Je sais (a) qu’il faut couvrir, comme nos Poètes,
Ce céleste secret, d’un tas d’allégories.
Je sais que ce savoir de Nature écolier,
Veut entourer sans bruit, son saint front de laurier.
Maintenant sa grandeur (b) sous un sacré silence,
Et de ses hauts secrets admirer l’excellence.

a) Les anciens Philosophes ont été admirables d’avoir su si dextrement
ombrager la science sous le plaisant voile des fables Poétiques. Car si nous
croyons Empédocle, l’entière pratique de cet art & sa matière, est cachée sous la
fable de Pyrrhe & Deucalion, & particulièrement la préparation du Soufre sous la fuite d’Hercule & d’Anthée. Par la conversion de Jupiter en une pluie d’Or, la distillation de l’Or Philosophal. Par les yeux d’Argus convertis en la queue du
Paon le Soufre changeant de couleur. Sous la fable d’Orphée, la douceur de
notre quintessence & Or Potable. Par la Gorgone empierrant ceux qui la
regardaient ils ont couvert la fixation de l’Elixir. Et caché la sublimation
Philosophale par Jupin converti en Aigle, enlevant & emportant au Ciel
Ganymède. Sous la fiction de l’arbre d’or dont coupant une branche en sortait
une autre, ils ont recelé la distillation de l’Or des Philosophes : qu’ils ont aussi
couverte sous Jupiter coupant les génitoires de son père. Ils ont nommé l’eau
Mercuriale le chariot de Phaéton. Par Minerve armée, ils ont entendu cette eau
distillée, qui a en soi les très subtiles parties du Soufre. Par Vulcain que Minerve
fuit, ils ont caché le Soufre suivant ladite eau, & son sel en la putréfaction. Par
l’épaisse nuée dont Jupiter environnait Io, ils ont entendu la petite peau
paraissant au commencement de la congélation de l’Elixir : & ont dit que les
pellicules noires suivantes sont les voiles noires avec lesquelles Thésée revenait
à Athènes. Sous le déluge & la génération des animaux, ils ont entendu la
génération & distillation des Soufres. Par Mars, notre Soufre, par Junon l’air, & quelquefois l’Elément de la Terre. Sous Vulcain jeté en Lemnos à cause de sa
difformité, ils ont figuré la préparation de notre premier Soufre noir.
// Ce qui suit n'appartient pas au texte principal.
Lemma renumber_length (first : nat) (fs : list FrameDescription) :
  length (renumber first fs) = length fs.
Proof. revert first. induction fs as [|f fs IH]; intros first; simpl; [|rewrite IH]; reflexivity. Qed.

Lemma renumber_descriptions (first : nat) (fs : list FrameDescription) :
  map description (renumber first fs) = map description fs.
Proof. revert first. induction fs as [|f fs IH]; intros first; simpl; [|rewrite IH]; reflexivity. Qed.

Lemma renumber_numbers (first : nat) (fs : list FrameDescription) :
  map frame_number (renumber first fs)
  = map (fun i => Z.of_nat i + 1) (seq first (length fs)).
Proof. revert first. induction fs as [|f fs IH]; intros first; simpl; [|rewrite IH]; reflexivity. Qed.

Lemma draft_loop_rendered (fs : list FrameDescription) :
  well_formatted fs = true ->
  forall (lines : list string) (acc : list FrameDescription),
    map strip lines = map strip (map render_frame fs) ->
    for_each_pure draft_line (acc, Z.of_nat (length acc) + 1) lines
    = Ok (acc ++ renumber (length acc) fs,
          Z.of_nat (length (acc ++ renumber (length acc) fs)) + 1).
Proof.
  induction fs as [|f fs IH]; intros Hwf [|line lines] acc Hlines; try discriminate.
  - simpl. now rewrite app_nil_r.
  - unfold well_formatted in Hwf. simpl forallb in Hwf.
    apply andb_true_iff in Hwf as [Hf Hrest].
    apply andb_true_iff in Hf as [Hd%String.eqb_eq _].
    cbn [map] in Hlines. injection Hlines as Hline Hlines.
    cbn [for_each_pure].
    rewrite (draft_line_strip _ line (render_frame f) Hline), (draft_line_render _ _ f Hd).
    cbn [Res.bind].
    specialize (IH Hrest lines (acc ++ [mkFrame (description f) (Z.of_nat (length acc) + 1)])
                  Hlines).
    rewrite length_app in IH. simpl length in IH.
    replace (Z.of_nat (length acc + 1) + 1) with (Z.of_nat (length acc) + 1 + 1) in IH by lia.
    rewrite IH. rewrite Nat.add_1_r, <- app_assoc. reflexivity.
Qed.

Lemma parse_draft_rendered (fs : list FrameDescription) (reply : string) :
  well_formatted fs = true ->
  strip reply = strip (frames_text fs) ->
  parse_draft reply = Ok (renumber 0 fs).
Proof.
  intros Hwf Hecho. unfold parse_draft. rewrite Hecho.
  destruct fs as [|f fs]; [reflexivity|].
  assert (Hl : lstrip (frames_text (f :: fs)) = frames_text (f :: fs)).
  { unfold frames_text. cbn [map]. destruct (map render_frame fs);
      [reflexivity | now rewrite join_cons by discriminate]. }
  unfold strip. rewrite Hl.
  pose proof (draft_loop_rendered (f :: fs) Hwf
                (split nl (rstrip (frames_text (f :: fs)))) []
                (lines_of_frames_text (f :: fs) ltac:(discriminate) Hwf)) as Hloop.
  change (Z.of_nat (length (@nil FrameDescription)) + 1) with 1 in Hloop.
  rewrite Hloop. reflexivity.
Qed.

(** X23.  A draft reply in the strict format is read back: when the
    reply is the rendering [Frame k: description] of well-formatted
    frames, at least as many as asked for, [generate_frame_sequence]
    returns their descriptions unchanged and in order, numbered by
    position from 1. *)
Theorem generate_reads_strict_format `{Services}
    (text reply : string) (num_frames : Z) (fs : list FrameDescription) (w w' : World) :
  well_formatted fs = true ->
  num_frames <= Z.of_nat (length fs) ->
  call_llm (generate_messages text num_frames) w = (Ok reply, w') ->
  strip reply = strip (frames_text fs) ->
  exists out,
    generate_frame_sequence text num_frames w = (Ok out, w')
    /\ map description out = map description fs
    /\ map frame_number out = one_to (length fs).
Proof.
  intros Hwf Hlen Hcall Hecho. exists (renumber 0 fs).
  rewrite generate_run, Hcall, (parse_draft_rendered fs reply Hwf Hecho).
  rewrite renumber_length.
  destruct (Z.ltb_spec (Z.of_nat (length fs)) num_frames); [lia|].
  split; [reflexivity|]. split; [apply renumber_descriptions | apply renumber_numbers].
Qed.

Lemma generate_reads_strict_format_witness :
  exists out,
    generate_frame_sequence
      (H := Demo.echo (Demo.lines ["Frame 1: a cat sleeps"; "Frame 3: the cat wakes";
                                   "Frame 5: the cat leaves"]))
      "a cat wakes up" 3 Demo.w0 = (Ok out, after_call Demo.w0)
    /\ map description out = ["a cat sleeps"; "the cat wakes"; "the cat leaves"]
    /\ map frame_number out = [1; 2; 3].
Proof.
  apply (generate_reads_strict_format
           (H := Demo.echo (Demo.lines ["Frame 1: a cat sleeps"; "Frame 3: the cat wakes";
                                        "Frame 5: the cat leaves"]))
           "a cat wakes up"
           (Demo.lines ["Frame 1: a cat sleeps"; "Frame 3: the cat wakes";
                        "Frame 5: the cat leaves"])
           3 Demo.frames_135 Demo.w0 (after_call Demo.w0)).
  - reflexivity.
  - simpl. lia.
  - vm_compute. reflexivity.
  - reflexivity.
Defined.

End DraftRoundTrip.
Sous
Atalante ils ont couvert notre eau Mercurielle, il isnelle & fugitive, de laquelle le
cours est arrêté par les pommes d’or jetées par Hippomène, qui sont nos Soufres
fixant & coagulants. Et ce de quoi Thesée oignit la bouche du Minotaure sont les
espèces des Soufres du Labyrinthe, c’est-à-dire de notre vase engluant notre eau
Mercuriale, laquelle est le vrai Minotaure, pour être minérale, & par ainsi
participant des deux natures.

Voila une partie des fictions des Poètes cachant les points principaux de notre
science. Dont si vous désirez plus ample interprétation, consulter Brachesque en
son Dialogue du Démogorgon, & Geber. Quant aux allégories, métaphores &
énigmes, ils sont sans fin, j’en alléguerai quelques-unes au soulagement des
étudiants en ce divin art. Quand donc les Philosophes disent que l’œuvre de la
Pierre est un jeu d’enfants, & une œuvre de femme, entendez pour la femme la
terre de notre Pierre, ou le Mercure qui semble achever l’œuvre entière, & pour
les enfants les ignorants qui ayants fait la sublimation se jouent avec la Terre,
qui est la base la Pierre, & la jettent là. D’autre part les Philosophes disent qu’on
trouve leur Pierre dans les montagnes & cavernes. Item Ripley Philosophe
Anglais dit en son livre des douze portes que les poissons & les oiseaux, nous
apportent la Pierre. Proposition dont la faute de les entendre a causé cette erreur
de chercher la matière de la Pierre en toute chose. Mais il les faut entendre ainsi,
que comme le Soleil céleste est partout ce Monde universel par ses rayons, de
même notre matière, laquelle est le Soleil terrestre ou l’Or, est partout le
vaisseau, qui est le Monde mineur, les montagnes la tête du verre, & les
cavernes la terre résidant au fond du verre. Les oiseaux sont les couleurs &
esprits montants & descendants, & les poissons les deux Mercures. Ils disent
tout clair. Notre Pierre est en toute chose : & est vrai à savoir ès métaux qui sont
les choses de la Pierre, comme de son genre. Ce qui se peut entendre autrement,
à savoir que la Nature est en toute chose, & pour ce qui elle a en soi tous les
noms, la Nature est tout le Monde, & le sujet du Philosophe. C’est pourquoi la
Pierre a beaucoup de noms, & est en toutes ces choses, mais plus en l’une qu’ en
l’autre, vu que les Philosophes ne demandent que la vertu générative des
métaux, dont ils disent que les riches, qui sont l’Or & l’Argent, & les pauvres, les imparfaits métaux, ont aussi bien cette nature de la Pierre que les autres.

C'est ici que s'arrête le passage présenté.